• EXERCISE:
Nothing below is to be printed except the lines between the line holding "Lemma zero_prefix_nil b" and the line holding "Definition locs (q", inclusive, each exactly as it appears.

• MATERIAL TO PROCESS:
(** A released block without anything of a decoded secret. *)
Definition scrubbed (c : cell result_struct) : Prop :=
  match c with CBytes b => scrubbed_bytes b | CStruct s => rs_ss s = ss_zero end.
(** A released struct without its shared secret; the buffers are public. *)
Definition scrubbed_ss (c : cell result_struct) : Prop :=
  match c with CBytes _ => True | CStruct s => rs_ss s = ss_zero end.

Lemma scrubbed_junk n : scrubbed_bytes (junk_bytes n).
Proof. exists O. rewrite length_junk_bytes. split; [lia|done]. Qed.
Lemma scrubbed_zeros n : scrubbed_bytes (repeat 0 n).
Proof.
  exists n. rewrite repeat_length. split; [lia|]. rewrite drop_ge; [by rewrite app_nil_r|].
  by rewrite length_junk_bytes.
Qed.
Lemma zero_prefix_nil b : zero_prefix 0 b = b.
Proof. done. Qed.
Lemma zero_prefix_all b : zero_prefix (length b) b = repeat 0 (length b).
Proof. unfold zero_prefix. rewrite drop_ge by lia. by rewrite app_nil_r. Qed.
Lemma length_zero_prefix k b : (k <= length b)%nat -> length (zero_prefix k b) = length b.
Proof. intros H. unfold zero_prefix. rewrite length_app, repeat_length, length_drop. lia. Qed.
Lemma scrubbed_prefix k b : (k <= length b)%nat -> untouched k b -> scrubbed_bytes (zero_prefix k b).
Proof.
  intros H U. exists k. rewrite length_zero_prefix by done. split; [done|].
  unfold zero_prefix. by rewrite U.
Qed.

(** ** Steps *)

Lemma cwp_modify {good} q s f L t (m : cmem result_struct) :
  live m !! q = Some (CStruct s) -> owns L m -> q ∈ L ->
  cwp (modify (Some q) f)
    (fun _ t' m' => t' = t /\ step good L m L m' /\ live m' !! q = Some (CStruct (f s)) /\
       forall x, x <> q -> live m' !! x = live m !! x) t m.
Proof.
  intros Eq O Hq. apply cwp_bind, (cwp_load_struct _ _ _ _ _ Eq).
  apply (cwp_store _ _ _ _ _ _ Eq). split; [done|].
  split; [by apply step_store|]. split; [apply lookup_insert_eq|].
  intros x Hx. by apply lookup_insert_ne.
Qed.

Lemma cwp_zero {good} l n b L t (m : cmem result_struct) :
  live m !! l = Some (CBytes b) -> owns L m -> l ∈ L -> (n <= length b)%nat ->
  cwp (zeroize (Some l) n)
    (fun _ t' m' => t' = t /\ step good L m L m' /\
       live m' !! l = Some (CBytes (zero_prefix n b)) /\
       forall x, x <> l -> live m' !! x = live m !! x) t m.
Proof.
  intros El O Hl Hn. unfold zeroize. apply cwp_bind, (cwp_load_bytes _ _ _ _ _ El).
  destruct (Nat.leb_spec n (length b)); [|lia]. apply (cwp_store _ _ _ _ _ _ El).
  split; [done|]. split; [by apply step_store|]. split; [apply lookup_insert_eq|].
  intros x Hx. by apply lookup_insert_ne.
Qed.

(** ** Release *)

Definition locs (q : positive) (s : result_struct) : list positive :=
  option_list (rs_data s) ++ [q].

(** What a release needs to know of the buffer, for secrets also that its length
    covers what was written. *)
Definition data_ok (secret : bool) (h : heap) (s : result_struct) : Prop :=
  forall l, rs_data s = Some l -> exists b, h !! l = Some (CBytes b) /\
    (rs_len s <= length b)%nat /\
    (secret = true -> scrubbed_bytes (zero_prefix (rs_len s) b)).

Class Releases (good : cell result_struct -> Prop) (secret : bool) (release : ptr -> C result_struct unit) :=
  release_spec q s t m :
    live m !! q = Some (CStruct s) -> rs_ss s = ss_zero ->
    owns (locs q s) m -> data_ok secret (live m) s ->
    cwp (release (Some q)) (fun _ t' m' => t' = t /\ step good (locs q s) m [] m') t m.

Lemma free_public_spec q s t m :
  live m !! q = Some (CStruct s) -> owns (locs q s) m ->
  cwp (free_public (Some q)) (fun _ t' m' => t' = t /\ step any (locs q s) m [] m') t m.
Proof.
  intros Eq O. cbn [free_public]. apply cwp_bind, (cwp_load_struct _ _ _ _ _ Eq).
  apply cwp_bind. eapply cwp_mono; [apply free_part, O|]. intros _ t1 m1 (-> & S1 & _).
  eapply cwp_mono; [apply (free_ptr (Some q)), S1|]. intros _ t2 m2 (-> & S2).
  split; [done|]. by eapply step_trans.
Qed.
#[export] Instance free_public_releases : Releases any false free_public.
Proof. intros q s t m Eq _ O _. by apply free_public_spec. Qed.

(** The last two frees, of a buffer and a struct that may be left behind. *)
Lemma free_both {good} q s t m :
  live m !! q = Some (CStruct s) -> good (CStruct s) ->
  (forall l c, rs_data s = Some l -> live m !! l = Some c -> good c) -> owns (locs q s) m ->
  cwp (free (rs_data s) ;! free (Some q))%cmem
    (fun _ t' m' => t' = t /\ step good (locs q s) m [] m') t m.
Proof.
  intros Eq Gq Gd O. apply cwp_bind. eapply cwp_mono; [apply (cwp_free_part (good:=good)); [exact O|]|].
  { intros l c El Hc. by eapply Gd. }
  intros _ t1 m1 (-> & S1 & X1). eapply cwp_mono; [apply (cwp_free_ptr (good:=good) (Some q)); [apply S1|]|].
  { intros l c [= <-] Hc. rewrite X1, Eq in Hc by set_solver. by injection Hc as <-. }
  intros _ t2 m2 (-> & S2). split; [done|]. by eapply step_trans.
Qed.

Lemma free_secret_spec q s t m :
  live m !! q = Some (CStruct s) -> rs_ss s = ss_zero ->
  owns (locs q s) m -> data_ok true (live m) s ->
  cwp (free_secret (Some q)) (fun _ t' m' => t' = t /\ step scrubbed (locs q s) m [] m') t m.
Proof.
  intros Eq Ess O D. cbn [free_secret]. apply cwp_bind, (cwp_load_struct _ _ _ _ _ Eq).
  destruct (rs_data s) as [l|] eqn:El.
  - destruct (D l El) as (b & Eb & Hlen & Hs). specialize (Hs eq_refl).
    unfold locs in *. rewrite El in *. cbn [option_list app] in *.
    assert (l <> q) as Nlq by congruence.
    assert (owns ([l] ++ [q]) m) as O' by done.
    apply cwp_bind, cwp_bind. eapply cwp_mono; [eapply (cwp_zero (good:=scrubbed)); [exact Eb|exact O|set_solver|done]|].
    intros _ t1 m1 (-> & S1 & E1 & X1).
    eapply cwp_mono; [apply (cwp_free_part (good:=scrubbed) (Some l) [q]); [apply S1|]|].
    { intros l' c [= <-] Hc. rewrite E1 in Hc. by injection Hc as <-. }
    intros _ t2 m2 (-> & S2 & X2).
    eapply cwp_mono; [apply (cwp_free_ptr (good:=scrubbed) (Some q)); [apply S2|]|].
    { intros l' c [= <-] Hc. rewrite X2, X1, Eq in Hc by set_solver. by injection Hc as <-. }
    intros _ t3 m3 (-> & S3). split; [done|]. eauto using step_trans.
  - apply cwp_bind, cwp_ret. unfold locs in *. rewrite El in *. cbn [option_list app] in *.
    eapply cwp_mono; [apply (cwp_free_ptr (good:=scrubbed) (Some q)); [exact O|]|].
    { intros l' c [= <-] Hc. rewrite Eq in Hc. by injection Hc as <-. }
    done.
Qed.
#[export] Instance free_secret_releases : Releases scrubbed true free_secret.
Proof. intros q s t m. apply free_secret_spec. Qed.

Lemma encaps_free_spec q s t m :
  live m !! q = Some (CStruct s) -> owns (locs q s) m -> data_ok false (live m) s ->
  cwp (ehem_mlkem_encaps_result_free (Some q))
    (fun _ t' m' => t' = t /\ step scrubbed_ss (locs q s) m [] m') t m.
Proof.
  intros Eq O D. cbn [ehem_mlkem_encaps_result_free]. apply cwp_bind.
  eapply cwp_mono; [eapply (cwp_modify (good:=scrubbed_ss)); [exact Eq|exact O|unfold locs; set_solver]|].
  intros _ t1 m1 (-> & S1 & E1 & X1). apply cwp_bind, (cwp_load_struct _ _ _ _ _ E1).
  eapply cwp_mono; [apply (free_both (good:=scrubbed_ss) q (set_ss ss_zero s))|]; try done.
  - intros l c El Hc. cbn in El. destruct (D l El) as (b & Eb & _).
    assert (l <> q) as Nlq by congruence. rewrite X1, Eb in Hc by done. by injection Hc as <-.
  - apply S1.
  - intros _ t2 m2 (-> & S2). split; [done|]. by eapply step_trans.
Qed.
#[export] Instance encaps_free_releases : Releases scrubbed_ss false ehem_mlkem_encaps_result_free.
Proof. intros q s t m Eq _ O D. by apply encaps_free_spec. Qed.

Lemma secret_free_spec q s t m :
  live m !! q = Some (CStruct s) -> owns [q] m ->
  cwp (ehem_mlkem_secret_free (Some q)) (fun _ t' m' => t' = t /\ step scrubbed_ss [q] m [] m') t m.
Proof.
  intros Eq O. cbn [ehem_mlkem_secret_free]. apply cwp_bind.
  eapply cwp_mono; [eapply (cwp_modify (good:=scrubbed_ss)); [exact Eq|exact O|set_solver]|].
  intros _ t1 m1 (-> & S1 & E1 & X1).
  eapply cwp_mono; [apply (cwp_free_ptr (good:=scrubbed_ss) (Some q)); [apply S1|]|].
  { intros l' c [= <-] Hc. rewrite E1 in Hc. by injection Hc as <-. }
  intros _ t2 m2 (-> & S2). split; [done|]. by eapply step_trans.
Qed.

(** ** Decoded results *)

(** A freshly decoded result: its length set, the rest of the buffer never written. *)
Definition decoded_post (p : ptr) (d : bytes) (L : list positive) (m : cmem result_struct) : Prop :=
  exists q l r, p = Some q /\
    live m !! q = Some (CStruct (set_len (length d) (set_data (Some l) result_zero))) /\
    live m !! l = Some (CBytes (d ++ r)) /\ untouched (length d) (d ++ r) /\ L = [l; q].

• COMPLETED TASK:
Lemma zero_prefix_nil b : zero_prefix 0 b = b.
Proof. done. Qed.
Lemma zero_prefix_all b : zero_prefix (length b) b = repeat 0 (length b).
Proof. unfold zero_prefix. rewrite drop_ge by lia. by rewrite app_nil_r. Qed.
Lemma length_zero_prefix k b : (k <= length b)%nat -> length (zero_prefix k b) = length b.
Proof. intros H. unfold zero_prefix. rewrite length_app, repeat_length, length_drop. lia. Qed.
Lemma scrubbed_prefix k b : (k <= length b)%nat -> untouched k b -> scrubbed_bytes (zero_prefix k b).
Proof.
  intros H U. exists k. rewrite length_zero_prefix by done. split; [done|].
  unfold zero_prefix. by rewrite U.
Qed.

(** ** Steps *)

Lemma cwp_modify {good} q s f L t (m : cmem result_struct) :
  live m !! q = Some (CStruct s) -> owns L m -> q ∈ L ->
  cwp (modify (Some q) f)
    (fun _ t' m' => t' = t /\ step good L m L m' /\ live m' !! q = Some (CStruct (f s)) /\
       forall x, x <> q -> live m' !! x = live m !! x) t m.
Proof.
  intros Eq O Hq. apply cwp_bind, (cwp_load_struct _ _ _ _ _ Eq).
  apply (cwp_store _ _ _ _ _ _ Eq). split; [done|].
  split; [by apply step_store|]. split; [apply lookup_insert_eq|].
  intros x Hx. by apply lookup_insert_ne.
Qed.

Lemma cwp_zero {good} l n b L t (m : cmem result_struct) :
  live m !! l = Some (CBytes b) -> owns L m -> l ∈ L -> (n <= length b)%nat ->
  cwp (zeroize (Some l) n)
    (fun _ t' m' => t' = t /\ step good L m L m' /\
       live m' !! l = Some (CBytes (zero_prefix n b)) /\
       forall x, x <> l -> live m' !! x = live m !! x) t m.
Proof.
  intros El O Hl Hn. unfold zeroize. apply cwp_bind, (cwp_load_bytes _ _ _ _ _ El).
  destruct (Nat.leb_spec n (length b)); [|lia]. apply (cwp_store _ _ _ _ _ _ El).
  split; [done|]. split; [by apply step_store|]. split; [apply lookup_insert_eq|].
  intros x Hx. by apply lookup_insert_ne.
Qed.

(** ** Release *)

Definition locs (q : positive) (s : result_struct) : list positive :=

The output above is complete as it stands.